(** ** The ranking *)

Lemma aggregate_idx ws i : bidx (aggregate ws i) = i.
Proof. unfold aggregate. by destruct (foldl _ _ ws) as [[c b] t]. Qed.

(** Publishing the efficiencies leaves the hints. *)
Lemma publish_keeps n l : forall ws, rows ws n -> Forall (fun a => 0 <= bidx a < n) l ->
  rows (foldl publish_eff ws l) n.
Proof. induction l as [|a l IH]; intros ws R F; [done|]. apply Forall_cons in F as [Fa F]. cbn [foldl]. apply IH; [by apply for_workers_rows|done]. Qed.

Lemma explore_hints l ws : foldl (fun ws a => setHint ws (bidx a) kBudgetExplore) ws l = apply_hints ws (map (fun a => (bidx a, kBudgetExplore)) l).
Proof. revert ws. induction l as [|a l IH]; intros ws; [done|]. apply IH. Qed.

Lemma apply_hints_app ws l k : apply_hints ws (l ++ k) = apply_hints (apply_hints ws l) k.
Proof. unfold apply_hints. apply foldl_app. Qed.

Lemma spent_index cost (P : Z * Z -> Prop) `{!forall x, Decision (P x)} (Q : Z -> Prop) `{!forall i, Decision (Q i)} L idx : L.*1 ≡ₚ idx -> (forall x, x ∈ L -> P x <-> Q x.1) -> zsum (map cost (filter Q idx)) = spent cost P L.
Proof.
  intros Hp HQ. assert (E : filter Q L.*1 = (filter P L).*1).
  { clear Hp. induction L as [|x L IH]; [done|]. cbn [fmap list_fmap]. rewrite !filter_cons. specialize (IH (fun y Hy => HQ y (proj2 (elem_of_cons _ _ _) (or_intror Hy)))). destruct (HQ x (proj2 (elem_of_cons _ _ _) (or_introl eq_refl))) as [Q1 Q2].
    destruct (decide (P x)), (decide (Q x.1)); try tauto. cbn. by rewrite IH. }
  rewrite (zsum_perm _ (map cost (filter Q L.*1))) by (change (map cost) with (fmap (M := list) cost); by rewrite Hp). rewrite E. unfold spent. change ((filter P L).*1) with (map fst (filter P L)). by rewrite map_map.
Qed.
(* ===== verification/FaultHandler.v ===== *)
(** * Signal handler (src/vm/fault_handler.h)

    Faults on protected pages arrive as SIGSEGV or SIGBUS.  Here: the kernel's
    dispositions of the two signals, the handler with its depth guard and its
    chaining to the disposition it replaced, installation, removal and
    reinstallation.  The callback and the program's own handlers are arguments:
    both are given as what they do next, so that a callback may fault itself
    and a handler of the program may call ours.  This is the Linux
    configuration. *)

From S2P Require Import Prelude BitOps Config.

Inductive Sig := SIGSEGV | SIGBUS.
(** [Plain] and [SigInfo] are handlers of the program, the latter with SA_SIGINFO. *)
Inductive Disp := SIG_DFL | SIG_IGN | Plain (h : nat) | SigInfo (h : nat) | Ours.

#[export] Instance Sig_eq_dec : EqDecision Sig.
Proof. solve_decision. Defined.
#[export] Instance Disp_eq_dec : EqDecision Disp.
Proof. solve_decision. Defined.

(** [uc_err] is gregs[REG_ERR], if there is a context. *)
Record Info := mkInfo { si_code : Z; si_addr : Z; uc_err : option Z }.
Definition SI_TKILL : Z := -6.

(** What is visible from outside. *)
Inductive Note :=
| N_callback (depth addr : Z) | N_handled (addr : Z) | N_chain (sig : Sig) (d : Disp) | N_trace (sig : Sig) | N_backtrace (sig : Sig).

Inductive Fate := Alive | Killed (sig : Sig) | NullInstance.

(* src/vm/fault_handler.h:107-139 FaultHandler *)
Record Handler := mkHandler {
  table : Sig -> Disp;          (* of the kernel *)
  old_sigsegv_ : Disp;
  old_sigbus_ : Disp;
  running_ : bool;
  instance_ : bool;             (* not null *)
  callback_ : bool;             (* not null *)
  shutting_down_ : bool;
  sigtrace_enabled_ : bool;
  dump_crash_bt_enabled_ : bool
}.
Lemma untrack_step v b lv ext l st self q idx : vm_ok v b lv ext -> off_arena v q -> ext !! q = Some idx -> locks_free l ->
  exists v' l', untrackExternalPageLocked v (Some l) (Some st) self (q * kPageSize) = Some (v', Some l', Some (pst_set st idx EMPTY)) /\
    vm_ok v' b lv (delete q ext) /\ arena v' = arena v /\ external_slot_next_ (tracker v') = external_slot_next_ (tracker v) /\ locks_free l'.
Proof.
  intros O [Hq Ho] He Hf. destruct (page_facts q Hq) as (Hr & Hmod & Hk). pose proof pg_pos as Hpp. pose proof (vo_track _ _ _ _ O) as R. pose proof (vo_mode _ _ _ _ O) as Hm.
  assert (Ei : pageIndex v (q * kPageSize) = idx) by (unfold pageIndex; rewrite Hm, Ho, (lookup_rep _ _ _ R) by lia; unfold key_of in Hk; rewrite Hk, (proj2 (Z.eqb_neq q 0)), He by lia; done).
  destruct (tr_idx _ _ _ R _ _ He) as [Hi _]. pose proof (vo_contig _ _ _ _ O).
  destruct (untrackExternalPageLocked v (Some l) (Some st) self (q * kPageSize)) as [[[v' l'] st']|] eqn:E.
  - destruct (untrackLocked_correct v b lv ext l st self (q * kPageSize) v' l' st' O ltac:(lia) Hmod Ho ltac:(rewrite Hk; by eexists) ltac:(lia) E) as (O' & _ & _ & -> & _).
    rewrite Hk, Ei in *. unfold untrackExternalPageLocked in E. rewrite Hm, Ei, (proj2 (Z.eqb_neq idx 0)) in E by lia. unfold lock, test_and_set in E. rewrite Hf in E.
    injection E as <- <-. eexists _, _. split; [reflexivity|]. split; [exact O'|]. split; [done|]. split.
    + cbn. unfold clearReverse, untrackExternalPage. repeat case_match; done.
    + intros i. cbn. rewrite !rd_insert. repeat case_if; try done; apply Hf.
  - exfalso. unfold untrackExternalPageLocked in E. rewrite Hm, Ei, (proj2 (Z.eqb_neq idx 0)) in E by lia. unfold lock, test_and_set in E. by rewrite Hf in E.
Qed.
(* ===== verification/SyscallsCorrect.v ===== *)
(** * Correctness of the system call wrappers (for [Syscalls.v])

    A call whose buffers are walked gives the kernel's own answer as soon as
    one of the eight retries is not disturbed; what a wrapper does not walk it
    cannot repair. *)

From stdpp Require Import functions.
From S2P Require Import Prelude BitOps Config PageState VmArena VmTrack VmRegion PageProg PageWorld Syscalls.

Section Facts.
Context `{PG : PageGeometry} {U : Type}.
#[local] Abbreviation Proc := (Proc U).
#[local] Abbreviation Sys := (Sys U).

(** ** Steps that only make pages writable *)

Definition raises (f : Proc -> Proc) : Prop := forall m,
  user (f m) = user m /\ slept (f m) = slept m /\ forall pg, prot_at (f m) pg = prot_at m pg \/ prot_at (f m) pg = PRW.

Lemma raises_id : raises (fun m => m).
Proof. intros m. splits; try done. intros pg. by left. Qed.

Lemma raises_comp f g : raises f -> raises g -> raises (fun m => g (f m)).
Proof.
  intros Hf Hg m. destruct (Hf m) as (F1 & F2 & F3), (Hg (f m)) as (G1 & G2 & G3). splits; [congruence|congruence|]. intros pg.
  destruct (G3 pg) as [E|E]; rewrite E; [apply F3|by right].
Qed.

Lemma raises_fold {A} (s : Proc -> A -> Proc) l : (forall a, a ∈ l -> raises (fun m => s m a)) -> raises (fun m => foldl s m l).
Proof.
  induction l as [|a l IH]; intros H; [apply raises_id|]. cbn [foldl]. apply (raises_comp (fun m => s m a) (fun m => foldl s m l)); [apply H; by left|].
  apply IH. intros b Hb. apply H. by right.
Qed.

Lemma prot_set pg a (m : Proc) q : prot_at (set_prot pg a m) q = if pg =? q then a else prot_at m q.
Proof. unfold prot_at, set_prot. cbn. apply rd_insert. Qed.

Lemma raises_load p : raises (load p).
Proof.
  intros m. unfold load. destruct (prot_at m (page_of p)); [|by splits; [..|intros; left]|by splits; [..|intros; left]]. splits; try done. intros pg. rewrite prot_set. case_if; [by right|by left].
Qed.

Lemma raises_store p : raises (store p).
Proof.
  intros m. unfold store. destruct (prot_at m (page_of p)); [..|by splits; [..|intros; left]]; (splits; try done; intros pg; rewrite prot_set; case_if; [by right|by left]).
Qed.

Lemma store_writable p (m : Proc) : prot_at (store p m) (page_of p) = PRW.
Proof. unfold store. destruct (prot_at m (page_of p)) eqn:E; [..|done]; by rewrite prot_set, Z.eqb_refl. Qed.

Lemma raises_warm_from n v p e : raises (warm_from n v p e).
Proof.
  revert p. induction n as [|n IH]; intros p; [apply raises_id|]. intros m. cbn [warm_from]. destruct (p <? e); [|apply raises_id].
  destruct (vm_contains v p); [|apply IH]. apply (raises_comp (fun m => store p (load p m)) (warm_from n v (u64 (p + kPageSize)) e)); [|apply IH].
  apply (raises_comp (load p) (store p)); [apply raises_load|apply raises_store].
Qed.

Lemma raises_warm vm b n : raises (warmPages vm b n).
Proof. intros m. unfold warmPages. destruct vm as [v|]; [|apply raises_id]. case_if; [apply raises_id|apply raises_warm_from]. Qed.

(** ** Pages reached by a walk *)

Definition heap_page (v : VmRegion) (pg : Z) : bool := vm_contains v (pg * kPageSize).
Definition spans_page (buf len pg : Z) : Prop := buf / kPageSize <= pg <= (buf + len - 1) / kPageSize.
(** The buffer ends before the last page of the address space. *)
Definition fits (buf len : Z) : Prop := 0 < buf /\ 0 < len /\ buf + len <= 2 ^ 64 - kPageSize.

Lemma page_of_aligned q : page_of (q * kPageSize) = q.
Proof.
  pose proof pg_pos. unfold page_of. assert (0 <= kPageShift) by (destruct kPageShift_cases; lia). rewrite Z.shiftr_div_pow2 by done.
  change (2 ^ kPageShift) with kPageSize. apply Z.div_mul. lia.
Qed.

Lemma warm_from_reaches n v q e (m : Proc) pg : 0 <= q -> e <= 2 ^ 64 - kPageSize -> e - q * kPageSize <= Z.of_nat n * kPageSize ->
  q <= pg -> pg * kPageSize < e -> heap_page v pg = true -> prot_at (warm_from n v (q * kPageSize) e m) pg = PRW.
Proof.
  pose proof pg_pos as Hpp. revert q m. induction n as [|n IH]; intros q m Hq He Hn Hpg Hlt Hh; [nia|]. cbn [warm_from]. rewrite (proj2 (Z.ltb_lt _ e)) by nia.
  rewrite wrap_small by nia. replace (q * kPageSize + kPageSize) with ((q + 1) * kPageSize) by lia.
  destruct (Z.eq_dec pg q) as [->|Hne]; [|apply IH; [lia|done|lia|lia|done|done]].
  fold (heap_page v q). rewrite Hh. destruct (raises_warm_from n v ((q + 1) * kPageSize) e (store (q * kPageSize) (load (q * kPageSize) m))) as (_ & _ & H).
  destruct (H q) as [E|E]; rewrite E; [|done]. pose proof (store_writable (q * kPageSize) (load (q * kPageSize) m)) as Hw. by rewrite page_of_aligned in Hw.
Qed.

Lemma page_mask x : 0 <= x < 2 ^ 64 -> Z.land x (u64 (Z.lnot (kPageSize - 1))) = x / kPageSize * kPageSize.
Proof.
  intros Hx. assert (Hk : 12 <= kPageShift <= 14) by (destruct kPageShift_cases; lia). unfold kPageSize. rewrite land_lnot_mask by lia. lia.
Qed.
******************************
» **TO DO**:
In the listing above, reproduce the first line and each one after it through the line that contains "Proof. revert ws.".

» **ANSWER TO THIS EXERCISE**:
(** ** The ranking *)

Lemma aggregate_idx ws i : bidx (aggregate ws i) = i.
Proof. unfold aggregate. by destruct (foldl _ _ ws) as [[c b] t]. Qed.

(** Publishing the efficiencies leaves the hints. *)
Lemma publish_keeps n l : forall ws, rows ws n -> Forall (fun a => 0 <= bidx a < n) l ->
  rows (foldl publish_eff ws l) n.
Proof. induction l as [|a l IH]; intros ws R F; [done|]. apply Forall_cons in F as [Fa F]. cbn [foldl]. apply IH; [by apply for_workers_rows|done]. Qed.

Lemma explore_hints l ws : foldl (fun ws a => setHint ws (bidx a) kBudgetExplore) ws l = apply_hints ws (map (fun a => (bidx a, kBudgetExplore)) l).
Proof. revert ws. induction l as [|a l IH]; intros ws; [done|]. apply IH. Qed.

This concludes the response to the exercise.